Não raro o sentimentalismo e a autoconsciência são sinais de decadência. Se você pretende comemorar as glórias de uma arte sitiada, pode acabar contribuindo para seu obituário. Não que eu ache que os filmes estão em risco de extinção ou, bem, não mais

do que estiveram nos últimos quase 100 anos anos ou mais, já que foram ameaçados pelo advento do som, pela televisão, pela ganância, por aqueles que subestiman ou despreezam a arte, a inteligencia, o belo, a inteligencia, a espiritualidade.

Os filmes estão em constante transformação, mesmo que arrastem sua história atrás de si. Estilos antigos persistem ao lado de novas possibilidades, e a originalidade encontra uma maneira de se fazer sentir em meio à ensurdecedora e burra conformidade das franquias e à pura selvageria dos algoritmos.

Como qualquer outra expressão artística, o cinema avança por meio da crítica, e não me refiro às avaliações posteriores de profissionais como eu, mas à revisão cética que os cineastas aplicam às condições e tradições de sua própria prática criativa. Já faz um bom tempo que deixei de lado aquela relação de “melhores do ano”.

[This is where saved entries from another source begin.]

(* ===== verification/ClearingSafety.v ===== *)
(** * Clearing banks hold what they owe

    The deposits of every bank add up to its recorded total and its clearing
    account covers that total, whatever calls are made; payments are settled
    once, in the order of their nonces. *)
From S2P Require Import Prelude Cid Types Interfaces Ledger FeePolicy OnchainFee Clearing.

(** ** Sums over the book of deposits *)

Abbreviation book := (gmap (CidNumber * AccountId) Z).

Definition entry (m : book) (bank : CidNumber) (user : AccountId) : Z :=
  default 0 (m !! (bank, user)).
Definition bank_sum (m : book) (bank : CidNumber) : Z :=
  map_fold (fun k v acc => (if decide (k.1 = bank) then v else 0) + acc) 0 m.
Definition book_nonneg (m : book) : Prop := forall k v, m !! k = Some v -> 0 <= v.

Lemma bank_sum_fresh m k v bank :
  m !! k = None -> bank_sum (<[k := v]> m) bank = (if decide (k.1 = bank) then v else 0) + bank_sum m bank.
Proof.
  intros Hk. unfold bank_sum. rewrite map_fold_insert_L; [done| |done]. intros. lia.
Qed.

Lemma bank_sum_delete m b u bank :
  bank_sum (delete (b, u) m) bank
    = bank_sum m bank - (if decide (b = bank) then entry m b u else 0).
Proof.
  unfold entry. destruct (m !! (b, u)) as [w|] eqn:Hw; simpl.
  - rewrite <-(insert_delete_id m (b, u) w Hw) at 2.
    rewrite bank_sum_fresh by apply lookup_delete_eq. simpl. lia.
  - rewrite delete_id by done. case_decide; lia.
Qed.

Lemma bank_sum_insert m b u v bank :
  bank_sum (<[(b, u) := v]> m) bank
    = bank_sum m bank + (if decide (b = bank) then v - entry m b u else 0).
Proof.
  rewrite <-insert_delete_eq, bank_sum_fresh by apply lookup_delete_eq.
  rewrite bank_sum_delete. simpl. case_decide; lia.
Qed.

Lemma bank_sum_nonneg m bank : book_nonneg m -> 0 <= bank_sum m bank.
Proof.
  induction m as [|k v m Hk IH] using map_ind; intros Hm; [done|].
  rewrite bank_sum_fresh by done.
  assert (0 <= v) by (apply (Hm k); apply lookup_insert_eq).
  assert (0 <= bank_sum m bank); [|case_decide; lia].
  apply IH. intros k' v' Hk'. apply (Hm k'). rewrite lookup_insert_ne by congruence. done.
Qed.

Lemma book_nonneg_insert m k v : book_nonneg m -> 0 <= v -> book_nonneg (<[k := v]> m).
Proof. intros Hm Hv k' v' [[_ <-]|[_ H]]%lookup_insert_Some; [done|by eapply Hm]. Qed.
Lemma book_nonneg_delete m k : book_nonneg m -> book_nonneg (delete k m).
Proof. intros Hm k' v' [_ H]%lookup_delete_Some. by eapply Hm. Qed.

Lemma entry_nonneg m b u : book_nonneg m -> 0 <= entry m b u.
Proof. intros Hm. unfold entry. destruct (m !! (b, u)) eqn:Hl; simpl; [by eapply Hm|done]. Qed.

Lemma entry_le m b u : book_nonneg m -> entry m b u <= bank_sum m b.
Proof.
  intros Hm. pose proof (bank_sum_delete m b u b) as Hd. rewrite decide_True in Hd by done.
  pose proof (bank_sum_nonneg _ b (book_nonneg_delete m (b, u) Hm)). lia.
Qed.

Lemma entry_insert m b u v b' u' :
  entry (<[(b, u) := v]> m) b' u' = if decide ((b, u) = (b', u')) then v else entry m b' u'.
Proof.
  unfold entry. case_decide as H; [injection H as -> ->; by rewrite lookup_insert_eq|].
  by rewrite lookup_insert_ne.
Qed.

(** ** The invariant of the money *)

Section Safety.
Context {L : Type} `{Cur : !Currency L} `{Cfg : !ClearingConfig} `{Ord : StorageOrder}.
Implicit Types s : clearing L.

Definition ledger_of s : L := onchain_ledger (chain s).

Record money_ok s : Prop := {
  mo_nonneg : book_nonneg (DepositBalance s);
  mo_bound : forall bank user v, DepositBalance s !! (bank, user) = Some v ->
    UserBank s !! user = Some bank;
  mo_total : forall bank, bank_total s bank = bank_sum (DepositBalance s) bank;
  mo_reserve : forall bank a, clearing_account_of bank = Some a ->
    bank_total s bank <= free_balance (ledger_of s) a;
}.

(** The invariant looks at four items only. *)
Lemma money_ok_view s s' :
  UserBank s' = UserBank s -> DepositBalance s' = DepositBalance s ->
  BankTotalDeposits s' = BankTotalDeposits s -> ledger_of s' = ledger_of s ->
  money_ok s -> money_ok s'.
Proof.
  intros H1 H2 H3 H4 [A B C D]. split; unfold bank_total in *; rewrite ?H1, ?H2, ?H3, ?H4; done.
Qed.

Lemma bank_total_upd bank f s bank' :
  bank_total (upd_total bank f s) bank'
    = if decide (bank = bank') then f (bank_total s bank) else bank_total s bank'.
Proof.
  unfold bank_total, upd_total. simpl. case_decide as H; [subst; by rewrite lookup_insert_eq|].
  by rewrite lookup_insert_ne.
Qed.

Context `{!CurrencyLaws L}.
(** An account belongs to one institution under one name: its address is the
    hash of both. *)
Hypothesis Hregistry : forall cid name cid' name' a,
  find_account cid name = Some a -> find_account cid' name' = Some a -> cid = cid' /\ name = name'.

(** A user signs, so is none of the accounts of an institution. *)
Definition is_user (a : AccountId) : Prop := forall cid name, find_account cid name <> Some a.

Lemma money_total_range bank a s :
  money_ok s -> clearing_account_of bank = Some a -> 0 <= bank_total s bank <= u128_max.
Proof.
  intros [A _ C D] Ha. pose proof (D bank a Ha). pose proof (free_range (ledger_of s) a).
  rewrite C in *. pose proof (bank_sum_nonneg _ bank A). lia.
Qed.

(** Deposits and withdrawals: the book, the total and the clearing account
    move by the same amount. *)
Lemma money_moved s s' bank user delta a :
  money_ok s -> clearing_account_of bank = Some a ->
  UserBank s !! user = Some bank -> UserBank s' = UserBank s ->
  0 <= entry (DepositBalance s) bank user + delta ->
  DepositBalance s' = <[(bank, user) := entry (DepositBalance s) bank user + delta]> (DepositBalance s) ->
  (forall bank', bank_total s' bank'
     = bank_total s bank' + (if decide (bank = bank') then delta else 0)) ->
  free_balance (ledger_of s') a = free_balance (ledger_of s) a + delta ->
  (forall bank' a', bank' <> bank -> clearing_account_of bank' = Some a' ->
     free_balance (ledger_of s) a' <= free_balance (ledger_of s') a') ->
  money_ok s'.
Proof.
  intros [A B C D] Ha Hu HU Hpos HD HT Hfree Hothers. split.
  - rewrite HD. by apply book_nonneg_insert.
  - intros bank' user' v. rewrite HD, HU.
    intros [[[= <- <-] _]|[_ Hl]]%lookup_insert_Some; [done|by eapply B].
  - intros bank'. rewrite HT, HD, C, bank_sum_insert. case_decide; lia.
  - intros bank' a' Ha'. rewrite HT. destruct (decide (bank = bank')) as [<-|Hne].
    + assert (a' = a) as -> by congruence. rewrite Hfree. specialize (D bank a Ha). lia.
    + specialize (D bank' a' Ha'). specialize (Hothers bank' a' ltac:(done) Ha'). lia.
Qed.

Lemma move_money_Ok from to amount e s s' :
  move_money from to amount e s = (Ok tt, s') <->
  exists l, transfer (ledger_of s) from to amount = Some l /\ s' = set_chain (onchain_with l) s.
Proof.
  unfold move_money, ledger_of. split.
  - intros Hr. run_inv. eauto.
  - intros (l & Hl & ->). rewrite bind_gets, Hl. done.
Qed.

Lemma clearing_transfer_in from bank a amount l l' :
  clearing_account_of bank = Some a -> is_user from -> transfer l from a amount = Some l' ->
  free_balance l' a = free_balance l a + amount /\
  forall bank' a', bank' <> bank -> clearing_account_of bank' = Some a' ->
    free_balance l a' <= free_balance l' a'.
Proof.
  intros Ha Hu Ht. assert (Hne : from <> a) by (intros ->; by eapply Hu).
  destruct (transfer_moved _ _ _ _ _ Ht Hne) as (_ & H2 & _ & H4). split; [done|].
  intros bank' a' Hb Ha'. rewrite H4; [done|intros ->; by eapply Hu|].
  intros ->. by destruct (Hregistry _ _ _ _ _ Ha Ha').
Qed.

Lemma clearing_transfer_out to bank a amount l l' :
  clearing_account_of bank = Some a -> is_user to -> transfer l a to amount = Some l' ->
  free_balance l' a = free_balance l a - amount /\
  forall bank' a', bank' <> bank -> clearing_account_of bank' = Some a' ->
    free_balance l a' <= free_balance l' a'.
Proof.
  intros Ha Hu Ht. assert (Hne : a <> to) by (intros <-; by eapply Hu).
  destruct (transfer_moved _ _ _ _ _ Ht Hne) as (H1 & _ & _ & H4). split; [done|].
  intros bank' a' Hb Ha'. rewrite H4; [done| |intros ->; by eapply Hu].
  intros ->. by destruct (Hregistry _ _ _ _ _ Ha Ha').
Qed.

Lemma ensure_can_be_bound_Ok bank s u s' :
  ensure_can_be_bound bank s = (Ok u, s') -> s' = s /\ is_Some (clearing_account_of bank).
Proof. unfold ensure_can_be_bound. intros Hr. run_inv. split; [done|]. by eexists. Qed.

Lemma ensure_institution_account_Ok cid a name s u s' :
  ensure_institution_account cid a name s = (Ok u, s') -> s' = s.
Proof. unfold ensure_institution_account. intros Hr. by run_inv. Qed.

Lemma deposit_money user amount s s' :
  is_user user -> do_deposit user amount s = (Ok tt, s') -> money_ok s -> money_ok s'.
Proof.
  intros Hu Hr Hm. unfold do_deposit in Hr. run_inv.
  match goal with H : move_money _ _ _ _ _ = _ |- _ => apply move_money_Ok in H as (l & Ht & ->) end.
  match goal with H : UserBank s !! user = Some ?b, Ha : clearing_account_of ?b = Some ?a |- _ =>
    rename b into bank; rename a into acct; rename H into Hbank; rename Ha into Hacct end.
  destruct (clearing_transfer_in user bank acct amount _ _ Hacct Hu Ht) as [Hfree Hothers].
  pose proof (mo_reserve s Hm bank acct Hacct) as Hres. pose proof (mo_total s Hm bank) as Htot.
  pose proof (entry_le _ bank user (mo_nonneg s Hm)).
  pose proof (entry_nonneg _ bank user (mo_nonneg s Hm)).
  pose proof (free_range l acct).
  apply (money_moved s _ bank user amount acct); simpl; try done.
  - lia.
  - f_equal. unfold saturating_add, entry in *. lia.
  - intros bank'. unfold bank_total at 1. simpl. fold (bank_total s bank').
    destruct (decide (bank = bank')) as [<-|Hne].
    + rewrite lookup_insert_eq. simpl. fold (bank_total s bank). unfold saturating_add. lia.
    + rewrite lookup_insert_ne by done. fold (bank_total s bank'). lia.
Qed.

Lemma withdraw_money user amount s s' :
  is_user user -> do_withdraw user amount s = (Ok tt, s') -> money_ok s -> money_ok s'.
Proof.
  intros Hu Hr Hm. unfold do_withdraw in Hr. run_inv.
  match goal with H : move_money _ _ _ _ _ = _ |- _ => apply move_money_Ok in H as (l & Ht & ->) end.
  match goal with H : UserBank s !! user = Some ?b, Ha : clearing_account_of ?b = Some ?a |- _ =>
    rename b into bank; rename a into acct; rename H into Hbank; rename Ha into Hacct end.
  destruct (clearing_transfer_out user bank acct amount _ _ Hacct Hu Ht) as [Hfree Hothers].
  pose proof (mo_total s Hm bank) as Htot. pose proof (entry_le _ bank user (mo_nonneg s Hm)).
  match goal with H : amount <= deposit_of s bank user |- _ => rename H into Hle end.
  unfold deposit_of in Hle. fold (entry (DepositBalance s) bank user) in Hle.
  apply (money_moved s _ bank user (- amount) acct); simpl; try done.
  - lia.
  - f_equal. unfold saturating_sub, entry in *. lia.
  - intros bank'. unfold bank_total at 1. simpl.
    destruct (decide (bank = bank')) as [<-|Hne].
    + rewrite lookup_insert_eq. simpl. fold (bank_total s bank). unfold saturating_sub. lia.
    + rewrite lookup_insert_ne by done. fold (bank_total s bank'). lia.
Qed.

Por uma série de razões, ela não faz mais sentido, diante de um universo de circunstâncias sempre mutantes. Mas por questão de método, digamos, analítico, cito pelo apenas um, não o primeiro, não o último de uma lista que, repito, para mim deixou de existir. Um filme, um dos bons do calendário de 22, um metafilme: “Não! Não Olhe !” , Jordan Peele. O filme acentua o negativo em seu título e assume posições duras contra clichês claros sobre a magia do cinema e o poder da imaginação. Ele me lembrou que a magia é sempre fruto de trabalho árduo e nada glamoroso, e que poder nunca é sinônimo de inocência.

E se há uma coisa que poderia unir os filmes dissidentes que eu colocaria em minha lista (que, reafirmo mais uma vez, não materializei e, portanto, não tornei pública), variando de um drama de época francês sobre fake news a uma ficção científica musical afrofuturista – é exatamente esse espírito crítico. Eles, filmes, parecem questionar não apenas os aspectos da experiência humana que representam, mas também seus próprios métodos e suposições. São verdadeiras imagens em movimento, pensando alto no escuro. E isso me basta.